EXERCISE PROMPT:
Search the records for lines that contain the word "apply". Copy them all.

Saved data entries
^^^^^^^^
(* ===== verification/Base64.v ===== *)
(** * utils/src/base64.cpp

    [base64_encode] and [base64_decode], loop by loop: the three-byte and
    four-byte buffers are arrays filled at index [i], the tail is padded with
    zero bytes.  [find] of a padding byte in the alphabet gives [npos], that is
    255 in an [unsigned char]; the tail emits only bytes that do not use it. *)

From S2P Require Import Prelude CLib StdMap StringUtil.

Open Scope Z_scope.

Definition base64_chars : str :=
  $"ABCDEFGHIJKLMNOPQRSTUVWXYZabcdefghijklmnopqrstuvwxyz0123456789+/".

(** [base64_chars.find(c)] stored in an [unsigned char]. *)
Definition find_b64 (c : Z) : Z :=
  match find_char (chr c) base64_chars with
  | Some n => wrap_u8 (Z.of_nat n)
  | None => wrap_u8 (2 ^ 64 - 1)
  end.

Definition is_base64 (c : Z) : bool := isalnum c || (c =? 43) || (c =? 47).

Definition idx (a : list Z) (i : nat) : Z := nth i a 0.

(** [char_array_4] from [char_array_3], and back. *)
Definition to_quad (a3 : list Z) : list Z :=
  [Z.shiftr (Z.land (idx a3 0) 252) 2;
   wrap_u8 (Z.shiftl (Z.land (idx a3 0) 3) 4 + Z.shiftr (Z.land (idx a3 1) 240) 4);
   wrap_u8 (Z.shiftl (Z.land (idx a3 1) 15) 2 + Z.shiftr (Z.land (idx a3 2) 192) 6);
   Z.land (idx a3 2) 63].

Definition from_quad (a4 : list Z) : list Z :=
  [wrap_u8 (Z.shiftl (idx a4 0) 2 + Z.shiftr (Z.land (idx a4 1) 48) 4);
   wrap_u8 (Z.shiftl (Z.land (idx a4 1) 15) 4 + Z.shiftr (Z.land (idx a4 2) 60) 2);
   wrap_u8 (Z.shiftl (Z.land (idx a4 2) 3) 6 + idx a4 3)].

Definition b64_char (k : Z) : ascii := char_at base64_chars k.

Fixpoint encode_loop (input : str) (i : nat) (a3 : list Z) (dst : str) : nat * list Z * str :=
  match input with
  | [] => (i, a3, dst)
  | c :: input' =>
      let a3 := <[i := uchar c]> a3 in
      if bool_decide (S i = 3%nat) then encode_loop input' 0 a3 (dst ++ map b64_char (to_quad a3))
      else encode_loop input' (S i) a3 dst
  end.

(** [for (j = i; j < n; j++) a[j] = 0]. *)
Definition zero_from (n i : nat) (a : list Z) : list Z :=
  fold_left (fun a j => <[j := 0]> a) (List.seq i (n - i)) a.

Definition base64_encode (input : str) : str :=
  let '(i, a3, dst) := encode_loop input 0 [0; 0; 0] [] in
  if bool_decide (i = 0%nat) then dst
  else let a4 := to_quad (zero_from 3 i a3) in
       dst ++ map b64_char (take (i + 1) a4) ++ repeat "="%char (3 - i).

Fixpoint decode4_loop (s : str) (i : nat) (a4 : list Z) (ret : str) : nat * list Z * str :=
  match s with
  | [] => (i, a4, ret)
  | c :: s' =>
      if negb (Ascii.eqb c "="%char) && is_base64 (uchar c) then
        let a4 := <[i := uchar c]> a4 in
        if bool_decide (S i = 4%nat) then
          let a4 := map find_b64 a4 in
          decode4_loop s' 0 a4 (ret ++ map chr (from_quad a4))
        else decode4_loop s' (S i) a4 ret
      else (i, a4, ret)
  end.

Definition base64_decode (s : str) : str :=
  let '(i, a4, ret) := decode4_loop s 0 [0; 0; 0; 0] [] in
  if bool_decide (i = 0%nat) then ret
  else let a3 := from_quad (map find_b64 (zero_from 4 i a4)) in
       ret ++ map chr (take (i - 1) a3).

(** ** Bit facts, decided over bytes and pairs of bytes *)

Definition forall2_ascii (P : ascii -> ascii -> bool) : bool := forall_ascii (fun a => forall_ascii (P a)).
Lemma forall2_ascii_spec P : forall2_ascii P = true -> forall a b, P a b = true.
Proof. intros H a b. pose proof (forall_ascii_spec _ H a) as H'. by apply (forall_ascii_spec (P a)). Qed.

Definition sextet (k : Z) : Prop := find_b64 (uchar (b64_char k)) = k /\ is_base64 (uchar (b64_char k)) = true
  /\ b64_char k <> "="%char.

Lemma sextet_range k : 0 <= k < 64 -> sextet k.
Proof.
  intros H. assert (Hn : exists n, (n < 64)%nat /\ k = Z.of_nat n) by (exists (Z.to_nat k); lia).
  destruct Hn as (n & Hn & ->). unfold sextet.
  assert (Hall : forallb (fun n => (find_b64 (uchar (b64_char (Z.of_nat n))) =? Z.of_nat n)
     && is_base64 (uchar (b64_char (Z.of_nat n))) && negb (Ascii.eqb (b64_char (Z.of_nat n)) "="%char))
     (List.seq 0 64) = true) by (vm_compute; reflexivity).
  rewrite forallb_forall in Hall. specialize (Hall n). rewrite in_seq in Hall.
  specialize (Hall ltac:(lia)). bool_to_prop. done.
Qed.

(** The second and third sextets hold the halves of two neighbouring bytes. *)
Definition mid1 (a b : ascii) : Z := wrap_u8 (Z.shiftl (Z.land (uchar a) 3) 4 + Z.shiftr (Z.land (uchar b) 240) 4).
Definition mid2 (b c : ascii) : Z := wrap_u8 (Z.shiftl (Z.land (uchar b) 15) 2 + Z.shiftr (Z.land (uchar c) 192) 6).

Lemma mid1_spec a b :
  0 <= mid1 a b < 64 /\ Z.shiftr (Z.land (mid1 a b) 48) 4 = Z.land (uchar a) 3
  /\ Z.land (mid1 a b) 15 = Z.shiftr (uchar b) 4.
Proof.
  pose proof (forall2_ascii_spec (fun a b => let m := mid1 a b in (0 <=? m) && (m <? 64)
    && (Z.shiftr (Z.land m 48) 4 =? Z.land (uchar a) 3) && (Z.land m 15 =? Z.shiftr (uchar b) 4))
    ltac:(vm_compute; reflexivity) a b) as H. cbv zeta beta in H. by bool_to_prop.
Qed.

Lemma mid2_spec b c :
  0 <= mid2 b c < 64 /\ Z.shiftr (Z.land (mid2 b c) 60) 2 = Z.land (uchar b) 15
  /\ Z.land (mid2 b c) 3 = Z.shiftr (uchar c) 6.
Proof.
  pose proof (forall2_ascii_spec (fun b c => let m := mid2 b c in (0 <=? m) && (m <? 64)
    && (Z.shiftr (Z.land m 60) 2 =? Z.land (uchar b) 15) && (Z.land m 3 =? Z.shiftr (uchar c) 6))
    ltac:(vm_compute; reflexivity) b c) as H. cbv zeta beta in H. by bool_to_prop.
Qed.

Definition first6 (a : ascii) : Z := Z.shiftr (Z.land (uchar a) 252) 2.
Definition last6 (a : ascii) : Z := Z.land (uchar a) 63.

Lemma byte_spec a :
  0 <= first6 a < 64 /\ 0 <= last6 a < 64
  /\ chr (wrap_u8 (Z.shiftl (first6 a) 2 + Z.land (uchar a) 3)) = a
  /\ chr (wrap_u8 (Z.shiftl (Z.shiftr (uchar a) 4) 4 + Z.land (uchar a) 15)) = a
  /\ chr (wrap_u8 (Z.shiftl (Z.shiftr (uchar a) 6) 6 + last6 a)) = a.
Proof.
  by_ascii a (fun a => (0 <=? first6 a) && (first6 a <? 64) && (0 <=? last6 a) && (last6 a <? 64)
   && Ascii.eqb (chr (wrap_u8 (Z.shiftl (first6 a) 2 + Z.land (uchar a) 3))) a
   && Ascii.eqb (chr (wrap_u8 (Z.shiftl (Z.shiftr (uchar a) 4) 4 + Z.land (uchar a) 15))) a
   && Ascii.eqb (chr (wrap_u8 (Z.shiftl (Z.shiftr (uchar a) 6) 6 + last6 a))) a).
  by bool_to_prop.
Qed.

Lemma to_quad_bytes a b c :
  to_quad [uchar a; uchar b; uchar c] = [first6 a; mid1 a b; mid2 b c; last6 c].
Proof. reflexivity. Qed.

(** ** The encoder as a function of whole groups of three bytes *)

Fixpoint ref_encode (s : str) : str :=
  match s with
  | [] => []
  | [a] => [b64_char (first6 a); b64_char (mid1 a "000"%char); "="%char; "="%char]
  | [a; b] => [b64_char (first6 a); b64_char (mid1 a b); b64_char (mid2 b "000"%char); "="%char]
  | a :: b :: c :: r =>
      [b64_char (first6 a); b64_char (mid1 a b); b64_char (mid2 b c); b64_char (last6 c)] ++ ref_encode r
  end.

(** Induction in steps of three elements. *)
Lemma list_ind3 {A} (P : list A -> Prop) :
  P [] -> (forall a, P [a]) -> (forall a b, P [a; b]) ->
  (forall a b c r, P r -> P (a :: b :: c :: r)) -> forall l, P l.
Proof.
  intros H0 H1 H2 H3 l. remember (length l) as n eqn:E. revert l E.
  induction n as [n IH] using lt_wf_ind. intros [|a [|b [|c r]]] E; auto.
  apply H3. eapply IH; [|reflexivity]. subst. simpl. lia.
Qed.

Definition encode_finish (st : nat * list Z * str) : str :=
  let '(i, a3, dst) := st in
  if bool_decide (i = 0%nat) then dst
  else let a4 := to_quad (zero_from 3 i a3) in
       dst ++ map b64_char (take (i + 1) a4) ++ repeat "="%char (3 - i).

Lemma encode_loop_ref s x y z dst :
  encode_finish (encode_loop s 0 [x; y; z] dst) = dst ++ ref_encode s.
Proof.
  revert x y z dst. induction s as [|a|a b|a b c r IH] using list_ind3; intros x y z dst.
  - simpl. by rewrite app_nil_r.
  - reflexivity.
  - reflexivity.
  - cbn [encode_loop]. rewrite !bool_decide_eq_false_2 by lia. rewrite bool_decide_eq_true_2 by lia.
    simpl insert. rewrite IH, <- app_assoc. reflexivity.
Qed.

Lemma base64_encode_ref s : base64_encode s = ref_encode s.
Proof. apply (encode_loop_ref s 0 0 0 []). Qed.

Lemma decode4_loop_char k s i a4 ret :
  0 <= k < 64 -> (i < 3)%nat ->
  decode4_loop (b64_char k :: s) i a4 ret = decode4_loop s (S i) (<[i := uchar (b64_char k)]> a4) ret.
Proof.
  intros H Hi. destruct (sextet_range k H) as (_ & Hb & Hne). cbn [decode4_loop].
  rewrite Hb. destruct (Ascii.eqb_spec (b64_char k) "="%char); [done|]. cbn [negb andb].
  by rewrite bool_decide_eq_false_2 by lia.
Qed.

Lemma decode4_loop_quad k1 k2 k3 k4 s w x y z ret :
  0 <= k1 < 64 -> 0 <= k2 < 64 -> 0 <= k3 < 64 -> 0 <= k4 < 64 ->
  decode4_loop (b64_char k1 :: b64_char k2 :: b64_char k3 :: b64_char k4 :: s) 0 [w; x; y; z] ret =
  decode4_loop s 0 [k1; k2; k3; k4] (ret ++ map chr (from_quad [k1; k2; k3; k4])).
Proof.
  intros H1 H2 H3 H4. rewrite !decode4_loop_char by (done || lia).
  destruct (sextet_range k4 H4) as (F4 & Hb & Hne). cbn [decode4_loop].
  rewrite Hb. destruct (Ascii.eqb_spec (b64_char k4) "="%char); [done|]. cbn [negb andb].
  rewrite bool_decide_eq_true_2 by done. simpl insert. simpl map at 1 2.
  by rewrite (proj1 (sextet_range k1 H1)), (proj1 (sextet_range k2 H2)),
    (proj1 (sextet_range k3 H3)), F4.
Qed.

Lemma from_quad_bytes a b c :
  map chr (from_quad [first6 a; mid1 a b; mid2 b c; last6 c]) = [a; b; c].
Proof.
  destruct (mid1_spec a b) as (_ & M1 & M2), (mid2_spec b c) as (_ & M3 & M4).
  destruct (byte_spec a) as (_ & _ & A & _), (byte_spec b) as (_ & _ & _ & B & _),
    (byte_spec c) as (_ & _ & _ & _ & C).
  unfold from_quad, idx. cbn [nth map]. by rewrite M1, M2, M3, M4, A, B, C.
Qed.

Definition decode_finish (st : nat * list Z * str) : str :=
  let '(i, a4, ret) := st in
  if bool_decide (i = 0%nat) then ret
  else let a3 := from_quad (map find_b64 (zero_from 4 i a4)) in
       ret ++ map chr (take (i - 1) a3).

Lemma decode_tail1 a w x y z ret :
  decode_finish (decode4_loop (ref_encode [a]) 0 [w; x; y; z] ret) = ret ++ [a].
Proof.
  cbn [ref_encode]. pose proof (byte_spec a) as (F & _ & A & _).
  pose proof (mid1_spec a "000"%char) as (M & M1 & _).
  rewrite !decode4_loop_char by (done || lia). cbn [decode4_loop].
  rewrite Ascii.eqb_refl. cbn [negb andb decode_finish]. rewrite bool_decide_eq_false_2 by lia.
  f_equal. simpl. unfold from_quad, idx. cbn [nth].
  rewrite (proj1 (sextet_range _ F)), (proj1 (sextet_range _ M)), M1. by rewrite A.
Qed.

Lemma decode_tail2 a b w x y z ret :
  decode_finish (decode4_loop (ref_encode [a; b]) 0 [w; x; y; z] ret) = ret ++ [a; b].
Proof.
  cbn [ref_encode]. pose proof (byte_spec a) as (F & _ & A & _). pose proof (byte_spec b) as (_ & _ & _ & B & _).
  pose proof (mid1_spec a b) as (M & M1 & M2). pose proof (mid2_spec b "000"%char) as (N & N1 & _).
  rewrite !decode4_loop_char by (done || lia). cbn [decode4_loop].
  rewrite Ascii.eqb_refl. cbn [negb andb decode_finish]. rewrite bool_decide_eq_false_2 by lia.
  f_equal. simpl. unfold from_quad, idx. cbn [nth].
  rewrite (proj1 (sextet_range _ F)), (proj1 (sextet_range _ M)), (proj1 (sextet_range _ N)), M1, M2, N1.
  by rewrite A, B.
Qed.

Lemma decode4_loop_ref s w x y z ret :
  decode_finish (decode4_loop (ref_encode s) 0 [w; x; y; z] ret) = ret ++ s.
Proof.
  revert w x y z ret. induction s as [|a|a b|a b c r IH] using list_ind3; intros w x y z ret.
  - simpl. by rewrite app_nil_r.
  - apply decode_tail1.
  - apply decode_tail2.
  - cbn [ref_encode app]. rewrite decode4_loop_quad, IH, from_quad_bytes, <- app_assoc;
      [done|apply byte_spec|apply mid1_spec|apply mid2_spec|apply (byte_spec c)].
Qed.


Lemma b64_char_alphabet k : 0 <= k < 64 -> is_base64 (uchar (b64_char k)) = true.
Proof. intros H. apply (sextet_range k H). Qed.

(** Encoded text has four characters per started group of three bytes; all
    are in the alphabet except the [=] padding, of which there are as many as
    bytes missing from the last group. *)
Theorem base64_encode_shape s :
  length (base64_encode s) = (4 * ((length s + 2) / 3))%nat
  /\ exists body pad, base64_encode s = body ++ repeat "="%char pad
     /\ Forall (fun c => is_base64 (uchar c) = true) body
     /\ pad = ((3 - length s mod 3) mod 3)%nat.
Proof.
  rewrite base64_encode_ref. induction s as [|a|a b|a b c r [IHl (body & pad & E & Hb & Hp)]] using list_ind3.
  - split; [done|]. by exists [], 0%nat.
  - split; [done|]. exists [b64_char (first6 a); b64_char (mid1 a "000"%char)], 2%nat.
    repeat constructor; apply b64_char_alphabet; [apply byte_spec|apply mid1_spec].
  - split; [done|]. exists [b64_char (first6 a); b64_char (mid1 a b); b64_char (mid2 b "000"%char)], 1%nat.
    repeat constructor; apply b64_char_alphabet; [apply byte_spec|apply mid1_spec|apply mid2_spec].
  - cbn [ref_encode]. split.
    + rewrite length_app, IHl. cbn [length].
      replace (S (S (S (length r))) + 2)%nat with (length r + 2 + 1 * 3)%nat by lia.
      rewrite Nat.div_add by lia. lia.
    + exists ([b64_char (first6 a); b64_char (mid1 a b); b64_char (mid2 b c); b64_char (last6 c)] ++ body), pad.
      split; [by rewrite E, app_assoc|]. split.
      * apply Forall_app. split; [|done].
        repeat constructor; apply b64_char_alphabet; [apply byte_spec|apply mid1_spec|apply mid2_spec|apply (byte_spec c)].
      * rewrite Hp. cbn [length]. replace (S (S (S (length r)))) with (length r + 1 * 3)%nat by lia.
        by rewrite Nat.Div0.mod_add.
Qed.

Example base64_examples :
  base64_encode $"Man" = $"TWFu" /\ base64_encode $"Ma" = $"TWE=" /\ base64_encode $"M" = $"TQ=="
  /\ base64_decode $"TWE=" = $"Ma".
Proof. by vm_compute. Qed.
^^^^^^^^
PROBLEM SOLUTION:
Proof. intros H a b. pose proof (forall_ascii_spec _ H a) as H'. by apply (forall_ascii_spec (P a)). Qed.
  apply H3. eapply IH; [|reflexivity]. subst. simpl. lia.
Proof. apply (encode_loop_ref s 0 0 0 []). Qed.
  - apply decode_tail1.
  - apply decode_tail2.
      [done|apply byte_spec|apply mid1_spec|apply mid2_spec|apply (byte_spec c)].
Proof. intros H. apply (sextet_range k H). Qed.
    repeat constructor; apply b64_char_alphabet; [apply byte_spec|apply mid1_spec].
    repeat constructor; apply b64_char_alphabet; [apply byte_spec|apply mid1_spec|apply mid2_spec].
      * apply Forall_app. split; [|done].
        repeat constructor; apply b64_char_alphabet; [apply byte_spec|apply mid1_spec|apply mid2_spec|apply (byte_spec c)].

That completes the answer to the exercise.